Dalla stessa finestra possiamo anche aumentare la criticità, ossia impostare determinate azioni al verificarsi di determinati eventi, come ad esempio farci inviare una e-mail se si presenta un determinato errore.
Importante, ai fini del GDPR, è la sezione Security, accessibile cliccando sulla voce omonima nella tree di sinistra, nella quale possiamo andare a impostare, sotto Monitoring and Attack Detection, la voce Logon failure, relativa ai tentativi di accesso falliti perché effettuati con username o password sbagliati, o anche fuori dall’orario di lavoro impostato in Operational Time (come spiegato qualche paragrafo indietro).
Notate che cliccando con il pulsante destro del mouse su questa regola, come su qualsiasi altra, è possibile stabilire che GFI Events Manager si comporti diversamente, ovvero consideri il fatto come più rilevante o meno rilevante, fino a ignorarlo se si imposta Noise event. Ricordate che più un evento è impostato come critico, più impegnativo sarà il compito del prodotto, il che si riflette sulle risorse computazionali e di storage richieste.
Restando in tema, dalla struttura ad albero della tab Configuration si possono impostare le opzioni di alert: basta cliccare sulla voce Alerting Options e, nella finestra che si apre, sulla voce Edit alerting options così da accedere all’omonima finestra di dialogo mostrata nell’immagine di seguito.
Qui si possono impostare tutti i parametri relativi agli alert e quindi i server di posta da utilizzare (nella tab Email), le impostazioni di rete per accedervi (tab network), gli eventuali numeri e le modalità se desideriamo notifiche via SMS (nella tab omonima) i parametri del server di posta in uscita e i parametri per gli alert SNMP.

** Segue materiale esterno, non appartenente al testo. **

Lemma run_to_end ev n buf ret s :
  inv ev n buf ret s -> exists s', reachable s s' /\ terminal s'.
Proof.
  remember (measure s) as m eqn:Em. revert s Em.
  induction m as [m IH] using lt_wf_ind. intros s Em Hinv.
  destruct (forallb (fun th => negb (can_move s th)) (threads_of s)) eqn:Hall.
  - exists s. split; [constructor | now apply can_move_none].
  - apply forallb_false in Hall. destruct Hall as [th [_ Hth]].
    unfold can_move in Hth. destruct (step th s) as [s1 | ] eqn:Hstep; [ | discriminate].
    pose proof (step_decreases _ _ _ _ _ _ _ Hinv Hstep) as Hlt.
    destruct (IH (measure s1) ltac:(lia) s1 eq_refl
                (inv_step _ _ _ _ _ _ _ Hinv Hstep)) as [s' [Hr Ht]].
    exists s'. split; [ | exact Ht].
    eapply reachable_trans; [ | exact Hr].
    eapply reach_step; [constructor | exact Hstep].
Qed.

(** ** Threads of [run]: the outcome of a run *)

(** C1. With one consumer, buffers with room for an item and a reader that
    returns, a run ends in one of two ways.  If the reader published no
    frame, [run] dereferences the null [data]: the behaviour is undefined
    and [post_process] is never called, with no indicator for the absence
    of frames.  Otherwise [run] returns, after a single [post_process]
    with the metadata of the last frame delivered. *)
Theorem single_consumer_post_process io_factory st s :
  List.length (s_systems st) = 1%nat ->
  0 < s_buf_size st ->
  snd (reader_thread_body io_factory (s_this st)) = Ok tt ->
  reachable (start io_factory st) s ->
  terminal s ->
  let ds := sent_of (fst (reader_thread_body io_factory (s_this st))) in
  (ds = [] /\ pc s = Run_undefined Null_dereference /\ log0 s = [Pre_process])
  \/ (exists d, last (map Some ds) None = Some d /\ pc s = Run_finished
      /\ log0 s = streamed (map Some ds) ++ [Post_process (Some (frame_info d))]).
Proof.
  intros Hlen Hbuf Hret Hreach Ht ds. unfold start in Hreach.
  rewrite Hlen, Hret in Hreach.
  pose proof (reader_sends_stop _ _ Hret) as Hstop.
  destruct (one_final _ 1%nat _ _ eq_refl Hbuf Hstop Hreach Ht) as [H | H];
    rewrite reader_pending in H; fold ds in H.
  - left. destruct H as (Hnil & Hpc & Hlog). split; [ | now split].
    destruct ds; [reflexivity | discriminate Hnil].
  - right. exact H.
Qed.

Torniamo ora alle voci di menu per analizzare Events Browser, cliccando sulla quale accediamo a una sezione tramite la quale possiamo visualizzare tutti gli eventi archiviati dalle varie sorgenti e per ciascuna categoria. Quindi è possibile vedere i dettagli di ciascuna voce (immagine seguente).
Da questa finestra otteniamo informazioni molto utili per il monitoraggio ai fini del GDPR perché intanto possiamo filtrare gli eventi per computer, tipo di logo oppure per orario: quest’ultima opzione ci permette di verificare quali si sono verificati nell’orario di lavoro degli utenti corrispondenti e quali fuori orario, il che farebbe presupporre un accesso fraudolento o quantomeno non autorizzato.
Concludiamo con la sezione Reporting, accessibile cliccando sull’omonima voce di menu (immagine seguente); in essa, un pop-up ci permette di completare e o di generare nuovi report.
La sezione Reporting ci permette anche di gestire l'invio di report personalizzati o anche pianificati, volendo, in base a determinate compliance scelte tra quelle nell’elenco riportato nel riquadro Reports.